§ **WORK REQUEST**: Scan the listing for the word "From" and report every line that contains it.

*** Opening of EXERCISE DATA ***

(* ===== verification/_CoqProject ===== *)
-Q . S2P
Prelude.v
JsCollections.v
JsStrings.v
LaneQueue.v
WorkAdmission.v
AdmissionGate.v
NumberCoercion.v
QueueState.v
CapacityGroups.v
CommandQueue.v
TaskTimeout.v
Utf16.v
QueueHelpers.v
BoundedQueues.v
KeyedQueues.v
AuthRateLimit.v
TranscriptTree.v
SessionRegistry.v
SessionLifecycle.v
HeartbeatWake.v
ToolPairing.v
SessionKeys.v
Routing.v
CronSchedule.v
CronJobs.v
Effects.v
AgentMessages.v
ToolBatch.v
ToolBatchFacts.v
ParallelTools.v
AgentLoop.v
AgentLoopFacts.v
LoopSteps.v
AgentProgress.v
ToolResources.v
ScriptedWorld.v
AgentRuns.v
Agent.v
AgentQueues.v
AgentDelivery.v
AgentHands.v
AgentCalls.v
AgentLife.v
ScriptedOutside.v
AgentPromises.v
Truncate.v
SessionContext.v
Compaction.v
CompactionFacts.v
CompactionPromises.v
Retry.v
RetryPromises.v
EventStream.v
BranchSummary.v
ToolCallGrammar.v
ToolCallPayload.v
ToolCallFacts.v
ToolCallRepair.v
ProtectionFastPath.v
ProtectionFacts.v
ToolCallPromote.v
ToolCallPromises.v
Lemma sumZ_app f l1 l2 : sumZ f (l1 ++ l2) = (sumZ f l1 + sumZ f l2)%Z.
Proof. induction l1; simpl; lia. Qed.

Lemma sumZ_ext f g l : (∀ a, a ∈ l → f a = g a) → sumZ f l = sumZ g l.
Proof.
  induction l as [|a l IH]; simpl; [done|]. intros H.
  rewrite (H a), IH; [done|set_solver..].
Qed.

Lemma sumZ_le f g l : (∀ a, a ∈ l → (f a ≤ g a)%Z) → (sumZ f l ≤ sumZ g l)%Z.
Proof.
  induction l as [|a l IH]; simpl; [done|]. intros H.
  pose proof (H a ltac:(set_solver)). specialize (IH ltac:(set_solver)). lia.
Qed.

Lemma sumZ_nonneg f l : (∀ a, a ∈ l → (0 ≤ f a)%Z) → (0 ≤ sumZ f l)%Z.
Proof.
  induction l as [|a l IH]; simpl; [done|]. intros H.
  pose proof (H a ltac:(set_solver)). specialize (IH ltac:(set_solver)). lia.
Qed.

Lemma sumZ_add f g l : sumZ (λ a, f a + g a)%Z l = (sumZ f l + sumZ g l)%Z.
Proof. induction l; simpl; lia. Qed.

Lemma sumZ_zero l : sumZ (λ _ : A, 0%Z) l = 0%Z.
Proof. by induction l. Qed.

Lemma sumZ_Permutation f l1 l2 : l1 ≡ₚ l2 → sumZ f l1 = sumZ f l2.
Proof. induction 1; simpl; lia. Qed.

(** Two measures that differ at one element only. *)
Lemma sumZ_update `{EqDecision A} f g a l :
  NoDup l → a ∈ l → (∀ b, b ∈ l → b ≠ a → g b = f b) →
  sumZ g l = (sumZ f l + (g a - f a))%Z.
Proof.
  induction l as [|b l IH]; [set_solver|].
  intros [Hb Hnd]%NoDup_cons Ha Hne. rewrite !sumZ_cons.
  destruct (decide (b = a)) as [->|Hba].
  - rewrite (sumZ_ext g f l); [lia|]. intros c Hc. apply Hne; set_solver.
  - rewrite IH; [|done|set_solver|set_solver]. rewrite (Hne b); [lia|set_solver|done].
Qed.

End sumZ.

(** A filter that removes nothing. *)
Lemma filter_all {A} (P : A → Prop) `{∀ x, Decision (P x)} l :
  Forall P l → filter P l = l.
Proof.
  induction 1 as [|a l Ha _ IH]; [done|]. by rewrite filter_cons_True, IH.
Qed.

Lemma NoDup_fmap_filter {A B} (f : A → B) (P : A → Prop) `{∀ x, Decision (P x)} l :
  NoDup (f <$> l) → NoDup (f <$> filter P l).
Proof.
  induction l as [|a l IH]; [done|]. rewrite fmap_cons. intros [Ha Hl]%NoDup_cons.
  rewrite filter_cons. case_decide; [|auto]. rewrite fmap_cons. apply NoDup_cons.
  split; [|auto]. intros (b & E & Hb)%list_elem_of_fmap. apply Ha. rewrite E.
  apply list_elem_of_filter in Hb as [_ Hb]. by apply list_elem_of_fmap_2.
Qed.

(** [xs.find(p)] *)
Definition list_first {A} (p : A → bool) (l : list A) : option A := List.find p l.

(** ** Tactics and hints *)

Create HintDb agentos.
#[export] Hint Rewrite @sumZ_nil @sumZ_cons @sumZ_app : agentos.

(** Split every conjunction of the hypotheses and of the goal, then try the
    component hints. *)
Ltac crush := repeat split; simpl in *; eauto with agentos; try lia; try set_solver.
(* ===== verification/JsStrings.v ===== *)
(** * Strings of the routing layer

    The operations of JavaScript strings that the keys of sessions and routes
    are made with - case, slices, searches, splitting - with their lemmas, the
    coercions of [packages/normalization-core/src/string-coerce.ts], and the
    pruning of a [Map] ([src/infra/map-size.ts]).  Positions count code units;
    patterns that ignore case are compared with the lowered string, which is
    the same for patterns of ASCII letters. *)
From Stdlib Require QArith.QArith.
From Stdlib Require Import Ascii.
From S2P Require Import Prelude JsCollections.

(** ** Operations *)

(** [toLowerCase] below code unit 256. *)
Definition js_lower_char (c : Ascii.ascii) : Ascii.ascii :=
  let n := Ascii.nat_of_ascii c in
  if ((65 <=? n) && (n <=? 90) || (192 <=? n) && (n <=? 222) && negb (n =? 215))%nat
  then Ascii.ascii_of_nat (n + 32) else c.

Fixpoint js_lower (s : string) : string :=
  match s with
  | EmptyString => EmptyString
  | String c r => String (js_lower_char c) (js_lower r)
  end.

(** [slice(n)] and [slice(0, n)]. *)
Fixpoint str_drop (n : nat) (s : string) : string :=
  match n, s with
  | O, _ => s
  | S n, String _ r => str_drop n r
  | S _, EmptyString => EmptyString
  end.

Fixpoint str_take (n : nat) (s : string) : string :=
  match n, s with
  | O, _ => EmptyString
  | S n, String c r => String c (str_take n r)
  | S _, EmptyString => EmptyString
  end.

(** [slice(i, j)]. *)
Definition str_slice (i j : nat) (s : string) : string := str_take (j - i) (str_drop i s).

(** [indexOf] and [lastIndexOf]; [None] is [-1]. *)
Fixpoint index_of (p s : string) : option nat :=
  if starts_with p s then Some 0%nat
  else match s with
       | EmptyString => None
       | String _ r => S <$> index_of p r
       end.

Fixpoint last_index_of (p s : string) : option nat :=
  match s with
  | EmptyString => if starts_with p s then Some 0%nat else None
  | String _ r =>
      match last_index_of p r with
      | Some i => Some (S i)
      | None => if starts_with p s then Some 0%nat else None
      end
  end.

Definition includes (p s : string) : bool := bool_decide (is_Some (index_of p s)).

(** [split] at a character, which never yields the empty array, and [join]. *)
Fixpoint split_on (sep : Ascii.ascii) (s : string) : list string :=
  match s with
  | EmptyString => [EmptyString]
  | String c r =>
      if decide (c = sep) then EmptyString :: split_on sep r
      else match split_on sep r with
           | h :: t => String c h :: t
           | [] => [String c EmptyString]
           end
  end.

Fixpoint join (sep : string) (l : list string) : string :=
  match l with
  | [] => EmptyString
  | [s] => s
  | s :: l => s +:+ sep +:+ join sep l
  end.

Definition str_has (c : Ascii.ascii) (s : string) : bool := bool_decide (c ∈ String.list_ascii_of_string s).

(** ** Coercions *)

Definition normalizeOptionalString (value : option string) : option string :=
  match value with
  | None => None
  | Some v => match js_trim v with EmptyString => None | trimmed => Some trimmed end
  end.

Definition normalizeOptionalLowercaseString (value : option string) : option string :=
  js_lower <$> normalizeOptionalString value.

Definition normalizeLowercaseStringOrEmpty (value : option string) : string :=
  default EmptyString (normalizeOptionalLowercaseString value).

(** [(value ?? "").trim()]. *)
Definition trimmedOrEmpty (value : option string) : string := js_trim (default EmptyString value).

(** ** Bounded maps *)

Definition pruneMapToMaxSize {K V} (m : list (K * V)) (maxSize : jsnum) : list (K * V) :=
  match maxSize with
  | NaN | PosInf => m
  | _ =>
      let limit := fin_value (js_max 0 (js_floor maxSize)) in
      if (limit <=? 0)%Z then [] else drop (length m - Z.to_nat limit) m
  end.

(** ** Lemmas *)

Lemma normalizeOptional_trimmed v n : normalizeOptionalString v = Some n → js_trim n = n ∧ n ≠ EmptyString.
Proof.
  destruct v as [v|]; cbn; [|done]. pose proof (js_trim_idemp v) as Hi. destruct (js_trim v); [done|].
  by intros [= <-].
Qed.
(* ===== verification/LaneQueue.v ===== *)
(** * Priority lane queues

    The three fixed FIFO rings of one command lane
    ([src/process/command-queue.state.ts]), their abstract specification as a
    list sorted by priority, and the one-time conversion of the array-backed
    queues an older process image left behind. *)
From S2P Require Import Prelude JsCollections.

(** ** Queue entries *)

(** The numbers -1, 0 and 1. *)
Inductive QueuePriority := Background | Normal | Foreground.

Definition priority_number (p : QueuePriority) : Z :=
  match p with
  | Background => -1
  | Normal => 0
  | Foreground => 1
  end.

#[export] Instance QueuePriority_eq_dec : EqDecision QueuePriority.
Proof. solve_decision. Defined.

(** Closures are handles: [task] of the task function, [promise] of the pair
    [resolve]/[reject] of one promise, [entryContext] of the async context the
    entry was enqueued in, the other handles of callbacks and signals. *)
Record QueueEntry := mkEntry {
  task : nat;
  entryContext : option nat;
  promise : nat;
  enqueuedAt : Z;
  sequence : Z;
  priority : QueuePriority;
  warnAfterMs : Z;
  queuedAheadAtEnqueue : Z;
  activeAheadAtEnqueue : Z;
  taskTimeoutMs : option Z;
  taskTimeoutProgressAtMs : option nat;
  taskTimeoutAbortSignal : option nat;
  taskTimeoutAbortGraceMs : option Z;
  taskTimeoutReleaseSignal : option nat;
  onWait : option nat
}.
#[export] Instance eta_QueueEntry : Eta QueueEntry := λ e,
  mkEntry (task e) (entryContext e) (promise e) (enqueuedAt e) (sequence e) (priority e)
    (warnAfterMs e) (queuedAheadAtEnqueue e) (activeAheadAtEnqueue e) (taskTimeoutMs e)
    (taskTimeoutProgressAtMs e) (taskTimeoutAbortSignal e) (taskTimeoutAbortGraceMs e)
    (taskTimeoutReleaseSignal e) (onWait e).

(** ** Rings *)

Record QueueRing (A : Type) := mkRing {
  entries : list (option A);
  ring_head : nat;
  ring_length : nat
}.
Arguments mkRing {A} _ _ _.
Arguments entries {A} _.
Arguments ring_head {A} _.
Arguments ring_length {A} _.

Definition INITIAL_QUEUE_RING_CAPACITY : nat := 16.

Section ring.
Context {A : Type}.
Implicit Types (ring : QueueRing A) (entry : A).

Definition createQueueRing : QueueRing A := mkRing [] 0 0.

(** [ring.entries[i]]; reading out of range gives undefined. *)
Definition slot ring (i : nat) : option A := mjoin (entries ring !! i).

(** The reallocation of [appendQueueRing]: copy to the front of a larger
    backing array. *)
Definition growQueueRing ring : QueueRing A :=
  let nextCapacity := INITIAL_QUEUE_RING_CAPACITY `max` (ring_length ring * 2) in
  let nextEntries :=
    foldl (λ next index,
             <[index := slot ring ((ring_head ring + index) mod length (entries ring))]> next)
      (replicate nextCapacity None) (seq 0 (ring_length ring)) in
  mkRing nextEntries 0 (ring_length ring).

Definition appendQueueRing ring entry : QueueRing A :=
  let ring :=
    if bool_decide (ring_length ring = length (entries ring))
    then growQueueRing ring else ring in
  mkRing
    (<[(ring_head ring + ring_length ring) mod length (entries ring) := Some entry]>
       (entries ring))
    (ring_head ring) (S (ring_length ring)).

Definition peekQueueRing ring : option A :=
  if bool_decide (0 < ring_length ring) then slot ring (ring_head ring) else None.

Definition dequeueQueueRing ring : option A * QueueRing A :=
  if bool_decide (ring_length ring = 0) then (None, ring)
  else
    let entry := slot ring (ring_head ring) in
    let cleared := <[ring_head ring := None]> (entries ring) in
    let remaining := ring_length ring - 1 in
    if bool_decide (remaining = 0) then (entry, mkRing [] 0 0)
    else (entry, mkRing cleared ((ring_head ring + 1) mod length cleared) remaining).

(** *** Abstraction and invariant *)

(** The slot of the [i]-th queued entry. *)
Definition ring_slot ring (i : nat) : option A :=
  slot ring ((ring_head ring + i) mod length (entries ring)).

Definition ring_contents ring : list A :=
  omap (ring_slot ring) (seq 0 (ring_length ring)).
(** a suspension lease is exclusive: once a later suspension has begun,
    every operation of the earlier lease is refused and changes nothing,
    whatever happens in between and afterwards. *)
Theorem suspension_lease_exclusive s0 s1 cb g ops s2 cb' g' ops' :
  tryBeginGatewaySuspendAdmission cb s0 = (s1, Some g) →
  tryBeginGatewaySuspendAdmission cb' (runOps ops s1) = (s2, Some g') →
  let s := runOps ops' s2 in
  suspendDrain g s = (s, false) ∧ suspendCommit g s = (s, false) ∧
  suspendRollback g s = (s, false) ∧ suspendRelease g s = (s, false).
Proof.
  intros H1 H2 s.
  assert (Hb : ∀ cb s s' g, tryBeginGatewaySuspendAdmission cb s = (s', Some g) →
    g = (suspendGeneration s + 1)%Z ∧ suspendGeneration s' = g).
  { clear. intros cb s s' g. unfold tryBeginGatewaySuspendAdmission.
    case_match; intros [= <- <-]. done. }
  apply Hb in H1 as [_ H1]. apply Hb in H2 as [E2 H2].
  pose proof (runOps_generation ops s1). pose proof (runOps_generation ops' s2).
  assert (Hne : suspendGeneration s ≠ g) by (unfold s; lia).
  unfold suspendDrain, suspendCommit, suspendRollback, suspendRelease, orElse.
  by rewrite !transition_stale by done.
Qed.

Lemma suspension_lease_exclusive_witness :
  let s1 := (tryBeginGatewaySuspendAdmission 1 initialState).1 in
  let s2 := (tryBeginGatewaySuspendAdmission 2 (runOps [OpSuspendRollback 1] s1)).1 in
  suspendCommit 1 (runOps [OpSuspendDrain 2] s2) = (runOps [OpSuspendDrain 2] s2, false).
Proof.
  intros s1 s2.
  destruct (suspension_lease_exclusive initialState s1 1 1 [OpSuspendRollback 1] s2 2 2
    [OpSuspendDrain 2]) as (_ & H & _ & _);
    [vm_compute; reflexivity|vm_compute; reflexivity|exact H].
Defined.

(** resetting the admission after an in-process restart retires every
    root: none stays active, subordinate work of a retired root is refused,
    its readmission takes the independent path, and a release closure it left
    behind changes nothing. *)
Theorem reset_retires_root_work ops r rid l w :
  let s := runOps ops initialState in
  let s' := resetGatewayWorkAdmission s in
  r ∈ activeRootWork s → releaseHeap s !! rid = Some l → release_root l = r →
  activeRootWork s' = [] ∧
  isGatewaySubordinateWorkAdmissionClosed (Some r) s' = true ∧
  (runWithGatewayRootWorkReadmission (Some r) w s').2 ≠ None ∧
  callRelease rid s' = s'.
Proof.
  intros s s' Hr Hl Hlr. pose proof (reachable_roots ops) as Hs. fold s in Hs.
  split; [apply resetGatewayWorkAdmission_active|].
  destruct (resetGatewayWorkAdmission_heaps s) as (E1 & E2 & _). fold s' in E1, E2.
  apply (ri_active _ Hs) in Hr as Hr'. destruct Hr' as (adm & Ha & Hrel).
  assert (Ha' : rootHeap s' !! r = Some (retireRoot adm))
    by (by rewrite E1, retire_lookup, decide_True, Ha).
  unfold isGatewaySubordinateWorkAdmissionClosed, runWithGatewayRootWorkReadmission, rootReleased,
    callRelease. rewrite E2, Hl, Hlr, Ha'. simpl. rewrite orb_true_r. split; [by case_match|].
  by destruct (runWithGatewayIndependentRootWorkAdmission w s').
Qed.

Lemma reset_retires_root_work_witness :
  let s := runOps [OpTryBeginRoot None; OpMarkRestartDraining] initialState in
  1 ∈ activeRootWork s ∧
  callRelease 2 (resetGatewayWorkAdmission s) = resetGatewayWorkAdmission s.
Proof.
  intros s. split; [vm_compute; left|].
  destruct (reset_retires_root_work [OpTryBeginRoot None; OpMarkRestartDraining] 1 2
    (mkRelease 1 false) 3) as (_ & _ & _ & H);
    [vm_compute; left|vm_compute; reflexivity|reflexivity|exact H].
Defined.
(** The head of a member that can be started now. *)
Definition groupCandidate (s : QueueState) (name : string) : option Selected :=
  match find_lane name s with
  | None => None
  | Some st =>
      match peekLaneQueue (queue st) with
      | None => None
      | Some h =>
          if draining st || bool_decide (resolveLaneBlockReason name s ≠ None) then None
          else Some (mkSelected name (priority_number (priority h)) (sequence h))
      end
  end.

Definition beats (c selected : Selected) : bool :=
  (sel_priority selected <? sel_priority c)%Z ||
  ((sel_priority c =? sel_priority selected)%Z &&
   ((sel_sequence c <? sel_sequence selected)%Z ||
    ((sel_sequence c =? sel_sequence selected)%Z &&
     js_string_ltb (sel_lane c) (sel_lane selected)))).

Definition resolveNextGroupLane (r : nat) (s : QueueState) : option string :=
  let selected :=
    foldl (λ selected name,
      match groupCandidate s name with
      | None => selected
      | Some c =>
          match selected with
          | None => Some c
          | Some best => if beats c best then Some c else selected
          end
      end) None (members (group_at r s)) in
  sel_lane <$> selected.

(** ** The budget invariant *)

(** A group whose budget and reservations are proper integers. *)
Record group_ok (g : LaneGroupState) : Prop := {
  go_members : NoDup (members g);
  go_budget : ∃ b, budget g = Fin b;
  go_reservations m : ∃ z, reservationOf g m = Fin z ∧ (0 ≤ z)%Z
}.

Definition budgetZ (g : LaneGroupState) : Z :=
  fin_value (budget g).
Definition reservationZ (g : LaneGroupState) (m : string) : Z :=
  fin_value (reservationOf g m).

(** The capacity the group has given away: each member holds its active tasks
    or its reservation, whichever is larger. *)
Definition committed (g : LaneGroupState) (active : string → Z) : Z :=
  sumZ (λ m, active m `max` reservationZ g m)%Z (members g).

Definition one_more (name : string) (active : string → Z) : string → Z :=
  λ m, if decide (m = name) then (active m + 1)%Z else active m.

Section admission.
Context (g : LaneGroupState) (name : string) (active : string → Z).
Context (Hg : group_ok g) (Hact : ∀ m, (0 ≤ active m)%Z) (Hname : name ∈ members g).

Lemma budgetZ_eq : budget g = Fin (budgetZ g).
Proof. unfold budgetZ. destruct (go_budget _ Hg) as [b ->]. done. Qed.

Lemma reservationZ_eq m : reservationOf g m = Fin (reservationZ g m) ∧ (0 ≤ reservationZ g m)%Z.
Proof. unfold reservationZ. by destruct (go_reservations _ Hg m) as (z & -> & ?). Qed.

Definition sibling_held (m : string) : Z :=
  if decide (m = name) then 0%Z else (0 `max` (reservationZ g m - active m))%Z.

Lemma groupUsage_eq :
  groupUsage g name active = (sumZ active (members g), Fin (sumZ sibling_held (members g))).
Proof.
  unfold groupUsage. enough (H : ∀ ms a h,
    foldl (λ '(groupActive, held) member,
      let a := active member in
      let groupActive := (groupActive + a)%Z in
      let held := if bool_decide (member = name) then held
        else js_add held (js_max 0 (js_sub (reservationOf g member) a)) in
      (groupActive, held)) (a, Fin h) ms = ((a + sumZ active ms)%Z, Fin (h + sumZ sibling_held ms)%Z))
    by (rewrite H; do 2 f_equal).
  induction ms as [|m ms IH]; intros a h; simpl; [by rewrite !Z.add_0_r|].
  unfold sibling_held at 1. destruct (reservationZ_eq m) as [-> _]. simpl.
  destruct (decide (m = name)) as [->|Hne].
  - rewrite bool_decide_true by done. rewrite IH. apply f_equal2; [lia|apply f_equal; lia].
  - rewrite bool_decide_false by done. rewrite IH. apply f_equal2; [lia|apply f_equal; lia].
Qed.

Lemma sum_at (f h : string → Z) :
  (∀ m, m ≠ name → h m = f m) →
  sumZ h (members g) = (sumZ f (members g) + (h name - f name))%Z.
Proof. intros Hm. apply sumZ_update; [apply Hg|done|auto]. Qed.

(** The commitment before and after one more task of [name]. *)
Lemma committed_split :
  (sumZ active (members g) + sumZ sibling_held (members g) =
    committed g active + (active name - active name `max` reservationZ g name))%Z.
Proof.
  rewrite <-sumZ_add.
  unfold committed. rewrite (sum_at (λ m, active m `max` reservationZ g m)%Z).
  - unfold sibling_held. rewrite decide_True by done. lia.
  - intros m Hne. unfold sibling_held. rewrite decide_False by done. lia.
Qed.

Lemma committed_one_more :
  committed g (one_more name active) =
    (committed g active +
     ((active name + 1) `max` reservationZ g name - active name `max` reservationZ g name))%Z.
Proof.
  unfold committed. rewrite (sum_at (λ m, active m `max` reservationZ g m)%Z).
  - unfold one_more. by rewrite decide_True.
  - intros m Hne. unfold one_more. by rewrite decide_False.
Qed.

Lemma active_le_committed : (sumZ active (members g) ≤ committed g active)%Z.
Proof. apply sumZ_le. intros. lia. Qed.

Lemma active_lt_committed :
  (active name < reservationZ g name)%Z → (sumZ active (members g) < committed g active)%Z.
Proof.
  intros Hlt. pose proof committed_split as Hs.
  assert (0 ≤ sumZ sibling_held (members g))%Z; [|lia].
  apply sumZ_nonneg. intros m _. unfold sibling_held. case_decide; lia.
Qed.

End admission.

Lemma getMemberActiveCount_nonneg m s : (0 ≤ getMemberActiveCount m s)%Z.
Proof. unfold getMemberActiveCount. case_match; [apply activeCount_nonneg|done]. Qed.

(** The lane's own cap. *)
Definition laneHasRoom (name : string) (s : QueueState) : bool :=
  match find_lane name s with
  | Some st => negb (js_geb (activeCount st) (maxConcurrent st))
  | None => true
  end.

Lemma resolveLaneBlockReason_room name s :
  resolveLaneBlockReason name s = Some BlockLane ↔ laneHasRoom name s = false.
Proof.
  unfold resolveLaneBlockReason, laneHasRoom.
  destruct (find_lane name s) as [st|]; [destruct (js_geb _ _); simpl|]; (split; [|done]);
    try done; intros H; repeat case_match; congruence.
Qed.

(** Admission is exact: as long as the group has not given away more than its
    budget, a member is admitted if and only if its own cap has room and one
    more task of it keeps the group within its budget. *)
Lemma resolveLaneBlockReason_exact name r s :
  let g := group_at r s in
  let active := λ m, getMemberActiveCount m s in
  getLaneGroup name s = Some r → group_ok g → name ∈ members g →
  (committed g active ≤ budgetZ g)%Z →
  resolveLaneBlockReason name s = None ↔
    laneHasRoom name s = true ∧ (committed g (one_more name active) ≤ budgetZ g)%Z.
Proof.
  intros g active Hr Hg Hn Hc. unfold resolveLaneBlockReason, laneHasRoom. rewrite Hr.
  fold g active.
  assert (Hact : ∀ m, (0 ≤ active m)%Z) by (intros; apply getMemberActiveCount_nonneg).
  rewrite groupUsage_eq, (budgetZ_eq g Hg) by done.
  destruct (reservationZ_eq g Hg name) as [-> Hres].
  pose proof (committed_split g name active Hg Hn) as Hs.
  pose proof (committed_one_more g name active Hg Hn) as Hm.
  pose proof (active_lt_committed g name active Hg Hn) as Hlt.
  assert (0 ≤ sumZ (sibling_held g name active) (members g))%Z as Hheld
    by (apply sumZ_nonneg; intros m _; unfold sibling_held; case_decide; lia).
  change (getMemberActiveCount name s) with (active name).
  destruct (match find_lane name s with Some st => _ | None => false end) eqn:E.
  { split; [done|]. by destruct (find_lane name s); simplify_eq/=; rewrite ?E; intros []. }
  assert ((match find_lane name s with
    | Some st => negb (js_geb (activeCount st) (maxConcurrent st)) | None => true end) = true) as ->
    by (by destruct (find_lane name s); rewrite ?E).
  simpl. destruct (Z.leb_spec (budgetZ g) (sumZ active (members g))).
  { split; [done|]. intros [_ ?]. lia. }
  destruct (Z.ltb_spec (active name) (reservationZ g name)).
  { split; [|done]. intros _. split; [done|]. lia. }
  destruct (Z.ltb_spec (sumZ active (members g) + sumZ (sibling_held g name active) (members g))
    (budgetZ g)); simpl; split; try done; try lia; intros; destruct_and?; split; done || lia.
Qed.
Lemma resetCommandLane_safe fuel name s s' n :
  resetCommandLane run_on_wait fuel name s = Some (s', n) → safe_step s s'.
Proof.
  unfold resetCommandLane. case_match; [|intros [= <- _]; reflexivity].
  destruct (drainReadyCommandLane _ _ _ _ _) as [s1|] eqn:Ed; [|done]. intros [= <- _].
  etrans; [apply idleLane_safe|exact (drainReadyCommandLane_safe _ _ None _ _ I Ed)].
Qed.

Lemma resetPass_safe s : safe_step s (resetPass s).1.
Proof.
  unfold resetPass. generalize (JsMap.values (lanes s)). intros rs.
  enough (H : ∀ acc, safe_step acc.1 (foldl (λ '(s, toDrain) ref,
    let s := upd_lane ref idleLane s in
    let st := lane_at ref s in
    (s, if (0 <? queue_length (queue st))%Z then toDrain ++ [lane st] else toDrain)) acc rs).1)
    by exact (H (s, [])).
  induction rs as [|r rs IH]; intros [s0 t]; [reflexivity|].
  cbn [foldl]. etrans; [|apply IH]. apply idleLane_safe.
Qed.

Lemma resetAllLanes_safe {G} `{AdmissionGate G} fuel gate gate' s s' :
  resetAllLanes run_on_wait fuel gate s = Some (gate', s') → safe_step s s'.
Proof.
  unfold resetAllLanes. pose proof (resetPass_safe s) as H1.
  destruct (resetPass s) as [s1 names]. simpl in H1.
  destruct (drainLanes _ _ _ _) as [s2|] eqn:Ed; [|done]. intros [= _ <-].
  etrans; [exact H1|by eapply drainLanes_safe].
Qed.

End safety.

(** ** What a drain does

    Without re-entrant callbacks: how many entries a drain starts, which, and
    with which ids. *)
Section inert.
Context (run_on_wait : nat → Z → Z → QueueState → QueueState).
Context (Hinert : ∀ h w q s, run_on_wait h w q s = s).

Lemma startEntry_inert name r e q s :
  startEntry run_on_wait name r e q s = admitEntry name r e q s.
Proof. unfold startEntry. repeat case_match; rewrite ?Hinert; done. Qed.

*** Close of EXERCISE DATA ***

§ **REPLY TO THE EXERCISE**:
From Stdlib Require QArith.QArith.
From Stdlib Require Import Ascii.
From S2P Require Import Prelude JsCollections.
From S2P Require Import Prelude JsCollections.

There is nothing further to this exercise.